WHAT IS BEING ASKED:
Every line below between the one holding "Module Zombie." and the one holding "Definition console : bytes", inclusive, should be copied exactly, and no other line.

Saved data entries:
--- START ---

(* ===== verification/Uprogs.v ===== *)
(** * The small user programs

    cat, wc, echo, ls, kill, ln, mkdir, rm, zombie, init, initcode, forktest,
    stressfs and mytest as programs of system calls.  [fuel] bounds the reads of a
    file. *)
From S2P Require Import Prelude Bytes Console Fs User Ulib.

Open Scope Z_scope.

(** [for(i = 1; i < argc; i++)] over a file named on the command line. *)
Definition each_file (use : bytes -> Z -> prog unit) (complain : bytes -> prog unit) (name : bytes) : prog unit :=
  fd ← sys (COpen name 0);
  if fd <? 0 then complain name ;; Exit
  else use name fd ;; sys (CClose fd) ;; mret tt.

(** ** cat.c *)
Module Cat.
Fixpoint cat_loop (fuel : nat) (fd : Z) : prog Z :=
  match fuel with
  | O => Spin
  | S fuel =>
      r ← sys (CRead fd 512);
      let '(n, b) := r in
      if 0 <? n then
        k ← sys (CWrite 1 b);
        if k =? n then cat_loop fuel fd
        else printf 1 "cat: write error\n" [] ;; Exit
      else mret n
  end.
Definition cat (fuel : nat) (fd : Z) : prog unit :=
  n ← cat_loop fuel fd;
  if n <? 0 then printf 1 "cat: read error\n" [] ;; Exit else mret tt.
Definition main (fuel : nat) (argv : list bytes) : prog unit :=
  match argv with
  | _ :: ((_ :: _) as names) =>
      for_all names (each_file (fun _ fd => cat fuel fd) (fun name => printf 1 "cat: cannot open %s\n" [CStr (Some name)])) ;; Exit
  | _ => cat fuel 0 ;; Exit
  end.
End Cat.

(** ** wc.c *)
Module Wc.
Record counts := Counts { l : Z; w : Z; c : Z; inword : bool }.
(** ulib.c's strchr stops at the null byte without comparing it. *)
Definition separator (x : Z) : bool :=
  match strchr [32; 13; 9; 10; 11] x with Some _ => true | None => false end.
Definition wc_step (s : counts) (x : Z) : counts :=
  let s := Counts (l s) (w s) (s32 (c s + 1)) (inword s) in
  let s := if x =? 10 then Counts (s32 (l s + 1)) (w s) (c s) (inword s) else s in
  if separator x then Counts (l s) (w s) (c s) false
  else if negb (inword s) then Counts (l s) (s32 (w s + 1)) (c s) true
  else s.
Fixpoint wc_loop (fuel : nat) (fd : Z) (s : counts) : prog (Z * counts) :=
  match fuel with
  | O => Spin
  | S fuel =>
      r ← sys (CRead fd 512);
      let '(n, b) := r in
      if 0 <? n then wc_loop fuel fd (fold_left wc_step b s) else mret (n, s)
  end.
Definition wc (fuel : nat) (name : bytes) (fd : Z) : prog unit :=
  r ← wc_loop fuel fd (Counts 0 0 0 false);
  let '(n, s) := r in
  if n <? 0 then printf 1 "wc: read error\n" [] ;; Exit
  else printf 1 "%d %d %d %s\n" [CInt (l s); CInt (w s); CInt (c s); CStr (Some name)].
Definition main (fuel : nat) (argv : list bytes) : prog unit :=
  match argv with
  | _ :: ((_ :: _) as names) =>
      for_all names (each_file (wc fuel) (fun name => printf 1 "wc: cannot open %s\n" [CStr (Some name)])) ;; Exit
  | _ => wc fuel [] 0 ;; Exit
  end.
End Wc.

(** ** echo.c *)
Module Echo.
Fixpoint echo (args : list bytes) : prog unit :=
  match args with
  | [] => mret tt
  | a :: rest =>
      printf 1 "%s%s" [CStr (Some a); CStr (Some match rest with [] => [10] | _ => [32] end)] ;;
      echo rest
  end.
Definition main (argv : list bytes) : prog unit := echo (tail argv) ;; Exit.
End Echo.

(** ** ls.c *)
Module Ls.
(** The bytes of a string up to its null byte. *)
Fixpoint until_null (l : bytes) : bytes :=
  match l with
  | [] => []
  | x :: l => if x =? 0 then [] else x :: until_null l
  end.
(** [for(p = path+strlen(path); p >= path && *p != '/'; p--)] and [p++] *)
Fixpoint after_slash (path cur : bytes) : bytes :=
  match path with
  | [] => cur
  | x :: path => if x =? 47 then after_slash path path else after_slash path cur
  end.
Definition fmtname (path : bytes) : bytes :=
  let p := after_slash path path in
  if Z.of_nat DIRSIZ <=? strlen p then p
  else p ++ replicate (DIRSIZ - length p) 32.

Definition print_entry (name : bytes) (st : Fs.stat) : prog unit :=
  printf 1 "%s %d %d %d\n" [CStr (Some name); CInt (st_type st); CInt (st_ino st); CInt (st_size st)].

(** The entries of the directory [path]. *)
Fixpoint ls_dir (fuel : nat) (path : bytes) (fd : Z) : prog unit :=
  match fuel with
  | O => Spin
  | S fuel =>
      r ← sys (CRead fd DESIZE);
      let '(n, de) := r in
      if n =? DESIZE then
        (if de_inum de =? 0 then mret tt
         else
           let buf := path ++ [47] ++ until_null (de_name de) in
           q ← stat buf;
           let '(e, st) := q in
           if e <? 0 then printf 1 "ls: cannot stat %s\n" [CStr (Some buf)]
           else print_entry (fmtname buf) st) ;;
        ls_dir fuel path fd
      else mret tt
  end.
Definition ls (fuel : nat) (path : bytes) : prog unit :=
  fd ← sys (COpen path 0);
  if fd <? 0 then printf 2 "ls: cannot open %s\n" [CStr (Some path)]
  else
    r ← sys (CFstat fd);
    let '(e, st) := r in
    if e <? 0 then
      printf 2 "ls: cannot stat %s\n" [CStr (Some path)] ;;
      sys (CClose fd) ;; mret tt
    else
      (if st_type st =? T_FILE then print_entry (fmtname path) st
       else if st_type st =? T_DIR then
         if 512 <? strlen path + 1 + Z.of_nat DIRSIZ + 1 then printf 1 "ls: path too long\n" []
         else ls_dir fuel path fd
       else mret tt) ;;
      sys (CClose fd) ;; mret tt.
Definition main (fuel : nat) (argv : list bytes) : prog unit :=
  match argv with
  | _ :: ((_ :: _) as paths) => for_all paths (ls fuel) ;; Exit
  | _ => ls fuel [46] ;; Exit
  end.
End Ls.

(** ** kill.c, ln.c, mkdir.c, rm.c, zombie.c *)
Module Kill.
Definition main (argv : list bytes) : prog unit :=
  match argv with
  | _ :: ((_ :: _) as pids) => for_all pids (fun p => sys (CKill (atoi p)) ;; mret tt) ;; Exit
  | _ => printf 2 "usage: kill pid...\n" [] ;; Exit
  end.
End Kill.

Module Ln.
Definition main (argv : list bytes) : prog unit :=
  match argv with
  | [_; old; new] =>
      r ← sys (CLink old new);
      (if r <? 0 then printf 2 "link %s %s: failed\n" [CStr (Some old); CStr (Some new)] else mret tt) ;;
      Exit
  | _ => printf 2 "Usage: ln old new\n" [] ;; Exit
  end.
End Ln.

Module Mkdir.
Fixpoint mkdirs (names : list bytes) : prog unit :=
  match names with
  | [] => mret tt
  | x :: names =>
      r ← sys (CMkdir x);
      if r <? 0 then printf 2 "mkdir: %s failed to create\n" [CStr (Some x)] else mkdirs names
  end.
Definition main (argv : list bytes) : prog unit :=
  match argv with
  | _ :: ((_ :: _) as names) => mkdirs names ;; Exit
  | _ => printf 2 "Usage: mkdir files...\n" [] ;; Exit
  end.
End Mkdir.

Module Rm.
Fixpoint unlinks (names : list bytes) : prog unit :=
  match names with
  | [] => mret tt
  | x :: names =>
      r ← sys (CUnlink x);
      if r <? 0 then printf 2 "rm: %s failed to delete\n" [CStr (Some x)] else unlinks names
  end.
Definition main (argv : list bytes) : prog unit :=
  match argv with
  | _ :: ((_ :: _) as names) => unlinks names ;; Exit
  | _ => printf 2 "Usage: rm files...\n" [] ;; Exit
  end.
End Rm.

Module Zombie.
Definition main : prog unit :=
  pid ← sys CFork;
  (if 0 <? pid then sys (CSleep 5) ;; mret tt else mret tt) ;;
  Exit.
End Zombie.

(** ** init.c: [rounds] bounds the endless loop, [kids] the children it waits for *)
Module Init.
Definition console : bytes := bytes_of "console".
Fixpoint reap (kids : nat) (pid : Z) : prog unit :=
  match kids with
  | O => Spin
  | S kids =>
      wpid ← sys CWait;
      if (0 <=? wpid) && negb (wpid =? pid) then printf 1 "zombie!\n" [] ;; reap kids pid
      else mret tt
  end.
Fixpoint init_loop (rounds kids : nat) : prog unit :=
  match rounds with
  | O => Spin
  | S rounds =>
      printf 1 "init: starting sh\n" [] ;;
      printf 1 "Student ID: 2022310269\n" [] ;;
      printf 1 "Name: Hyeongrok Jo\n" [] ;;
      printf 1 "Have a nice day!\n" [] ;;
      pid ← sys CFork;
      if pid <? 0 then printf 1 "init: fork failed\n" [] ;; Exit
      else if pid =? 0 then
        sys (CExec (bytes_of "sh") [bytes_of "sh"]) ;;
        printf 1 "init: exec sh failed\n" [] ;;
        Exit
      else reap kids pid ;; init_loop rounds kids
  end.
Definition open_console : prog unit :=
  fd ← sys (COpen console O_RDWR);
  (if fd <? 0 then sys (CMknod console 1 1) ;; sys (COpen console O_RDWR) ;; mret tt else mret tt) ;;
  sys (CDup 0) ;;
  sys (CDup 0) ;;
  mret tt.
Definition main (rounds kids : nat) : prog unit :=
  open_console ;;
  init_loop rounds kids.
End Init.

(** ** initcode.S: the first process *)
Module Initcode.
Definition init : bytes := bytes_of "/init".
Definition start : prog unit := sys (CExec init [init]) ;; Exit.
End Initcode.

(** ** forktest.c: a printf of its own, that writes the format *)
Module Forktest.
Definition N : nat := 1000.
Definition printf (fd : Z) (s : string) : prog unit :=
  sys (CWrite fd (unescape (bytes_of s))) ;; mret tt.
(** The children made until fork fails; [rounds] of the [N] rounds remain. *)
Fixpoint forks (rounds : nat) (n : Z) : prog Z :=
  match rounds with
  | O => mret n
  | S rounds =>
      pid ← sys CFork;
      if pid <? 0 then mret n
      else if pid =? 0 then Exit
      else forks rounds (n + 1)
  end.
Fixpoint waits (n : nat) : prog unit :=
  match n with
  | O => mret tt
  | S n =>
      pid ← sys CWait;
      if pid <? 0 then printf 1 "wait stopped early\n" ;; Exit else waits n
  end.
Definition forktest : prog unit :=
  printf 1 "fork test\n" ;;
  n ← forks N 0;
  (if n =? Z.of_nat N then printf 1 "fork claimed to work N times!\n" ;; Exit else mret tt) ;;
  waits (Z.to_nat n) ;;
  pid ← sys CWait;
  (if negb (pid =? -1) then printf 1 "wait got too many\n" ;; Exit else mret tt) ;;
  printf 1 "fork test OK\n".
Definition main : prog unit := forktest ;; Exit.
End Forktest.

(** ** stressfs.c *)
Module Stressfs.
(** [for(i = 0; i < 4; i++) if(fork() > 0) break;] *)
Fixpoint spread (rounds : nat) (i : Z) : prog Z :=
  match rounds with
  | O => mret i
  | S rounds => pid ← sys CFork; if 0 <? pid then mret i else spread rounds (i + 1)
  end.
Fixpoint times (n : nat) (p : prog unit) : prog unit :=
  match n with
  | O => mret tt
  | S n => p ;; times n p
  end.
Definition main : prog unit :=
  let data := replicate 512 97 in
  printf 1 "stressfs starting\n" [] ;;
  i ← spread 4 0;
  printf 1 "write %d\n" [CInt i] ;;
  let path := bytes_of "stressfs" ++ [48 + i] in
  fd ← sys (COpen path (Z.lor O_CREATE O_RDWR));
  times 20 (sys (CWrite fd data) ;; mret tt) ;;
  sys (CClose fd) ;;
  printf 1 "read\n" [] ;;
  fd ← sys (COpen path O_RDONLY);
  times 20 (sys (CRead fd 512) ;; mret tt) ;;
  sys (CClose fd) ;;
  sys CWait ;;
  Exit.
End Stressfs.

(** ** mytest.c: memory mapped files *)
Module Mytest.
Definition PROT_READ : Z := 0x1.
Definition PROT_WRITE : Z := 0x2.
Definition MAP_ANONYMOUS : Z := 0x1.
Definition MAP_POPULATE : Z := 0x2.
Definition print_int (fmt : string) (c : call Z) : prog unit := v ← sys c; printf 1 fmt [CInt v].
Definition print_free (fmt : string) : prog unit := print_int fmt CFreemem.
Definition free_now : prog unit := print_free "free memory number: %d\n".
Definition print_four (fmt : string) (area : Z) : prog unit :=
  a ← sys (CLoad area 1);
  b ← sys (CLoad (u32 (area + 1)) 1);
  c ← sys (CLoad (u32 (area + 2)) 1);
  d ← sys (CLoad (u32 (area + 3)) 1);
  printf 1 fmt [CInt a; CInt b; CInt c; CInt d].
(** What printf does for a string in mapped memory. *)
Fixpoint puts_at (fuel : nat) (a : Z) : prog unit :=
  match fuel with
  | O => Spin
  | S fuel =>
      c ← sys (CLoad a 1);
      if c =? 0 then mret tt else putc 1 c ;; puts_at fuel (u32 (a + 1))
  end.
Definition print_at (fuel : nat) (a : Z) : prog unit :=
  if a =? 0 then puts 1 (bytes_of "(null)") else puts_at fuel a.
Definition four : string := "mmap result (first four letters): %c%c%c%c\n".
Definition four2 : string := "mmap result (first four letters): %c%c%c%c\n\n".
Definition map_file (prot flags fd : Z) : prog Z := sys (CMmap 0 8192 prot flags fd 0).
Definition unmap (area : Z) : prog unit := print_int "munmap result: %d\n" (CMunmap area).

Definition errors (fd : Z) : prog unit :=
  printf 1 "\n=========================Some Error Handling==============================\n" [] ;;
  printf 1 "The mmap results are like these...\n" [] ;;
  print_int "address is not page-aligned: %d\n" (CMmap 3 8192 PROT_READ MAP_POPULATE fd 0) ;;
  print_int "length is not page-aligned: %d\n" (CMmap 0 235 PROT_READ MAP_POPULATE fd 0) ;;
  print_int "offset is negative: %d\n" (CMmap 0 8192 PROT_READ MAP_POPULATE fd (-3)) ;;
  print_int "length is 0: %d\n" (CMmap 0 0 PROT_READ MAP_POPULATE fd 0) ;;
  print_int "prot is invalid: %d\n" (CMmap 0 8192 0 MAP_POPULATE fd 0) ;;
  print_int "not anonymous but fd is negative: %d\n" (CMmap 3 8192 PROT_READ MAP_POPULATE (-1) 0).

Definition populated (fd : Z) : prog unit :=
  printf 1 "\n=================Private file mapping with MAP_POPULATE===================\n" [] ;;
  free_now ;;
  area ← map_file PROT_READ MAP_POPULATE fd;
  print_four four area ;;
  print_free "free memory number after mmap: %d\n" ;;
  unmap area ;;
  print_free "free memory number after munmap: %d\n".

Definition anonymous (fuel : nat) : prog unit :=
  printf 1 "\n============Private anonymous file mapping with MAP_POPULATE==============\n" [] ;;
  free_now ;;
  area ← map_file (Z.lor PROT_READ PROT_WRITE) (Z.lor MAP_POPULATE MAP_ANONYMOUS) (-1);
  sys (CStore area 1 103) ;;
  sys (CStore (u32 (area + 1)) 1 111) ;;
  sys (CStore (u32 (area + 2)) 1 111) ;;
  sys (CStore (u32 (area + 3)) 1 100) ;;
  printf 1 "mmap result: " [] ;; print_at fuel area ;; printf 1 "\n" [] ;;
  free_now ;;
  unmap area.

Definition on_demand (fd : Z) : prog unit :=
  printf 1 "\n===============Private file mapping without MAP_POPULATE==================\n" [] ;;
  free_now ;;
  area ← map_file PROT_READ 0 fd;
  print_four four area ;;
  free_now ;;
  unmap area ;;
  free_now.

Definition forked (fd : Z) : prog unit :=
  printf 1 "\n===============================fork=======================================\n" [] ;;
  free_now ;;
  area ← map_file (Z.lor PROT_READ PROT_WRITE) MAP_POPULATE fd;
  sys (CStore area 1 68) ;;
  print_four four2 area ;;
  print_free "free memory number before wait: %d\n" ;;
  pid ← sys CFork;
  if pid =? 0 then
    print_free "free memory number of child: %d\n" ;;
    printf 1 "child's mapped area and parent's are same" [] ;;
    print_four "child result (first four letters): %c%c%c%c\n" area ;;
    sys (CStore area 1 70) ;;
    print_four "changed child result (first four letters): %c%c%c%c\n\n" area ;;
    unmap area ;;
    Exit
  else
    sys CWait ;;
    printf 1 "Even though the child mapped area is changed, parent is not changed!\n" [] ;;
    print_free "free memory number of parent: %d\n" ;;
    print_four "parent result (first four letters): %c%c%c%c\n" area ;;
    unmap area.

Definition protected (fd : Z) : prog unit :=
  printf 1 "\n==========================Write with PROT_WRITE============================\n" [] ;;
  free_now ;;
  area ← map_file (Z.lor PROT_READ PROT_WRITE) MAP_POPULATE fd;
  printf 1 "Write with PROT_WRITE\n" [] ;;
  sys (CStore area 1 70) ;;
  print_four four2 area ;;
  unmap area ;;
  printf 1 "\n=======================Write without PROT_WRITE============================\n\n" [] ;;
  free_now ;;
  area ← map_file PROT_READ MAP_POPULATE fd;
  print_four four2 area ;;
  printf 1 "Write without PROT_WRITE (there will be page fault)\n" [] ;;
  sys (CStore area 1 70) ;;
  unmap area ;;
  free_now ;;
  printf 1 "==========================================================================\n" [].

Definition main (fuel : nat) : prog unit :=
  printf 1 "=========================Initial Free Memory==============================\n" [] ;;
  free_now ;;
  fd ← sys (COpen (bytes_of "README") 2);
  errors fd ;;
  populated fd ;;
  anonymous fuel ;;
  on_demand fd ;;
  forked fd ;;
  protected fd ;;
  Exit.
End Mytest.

--- END ---

SOLUTION TO THIS EXERCISE:
Module Zombie.
Definition main : prog unit :=
  pid ← sys CFork;
  (if 0 <? pid then sys (CSleep 5) ;; mret tt else mret tt) ;;
  Exit.
End Zombie.

(** ** init.c: [rounds] bounds the endless loop, [kids] the children it waits for *)
Module Init.
Definition console : bytes := bytes_of "console".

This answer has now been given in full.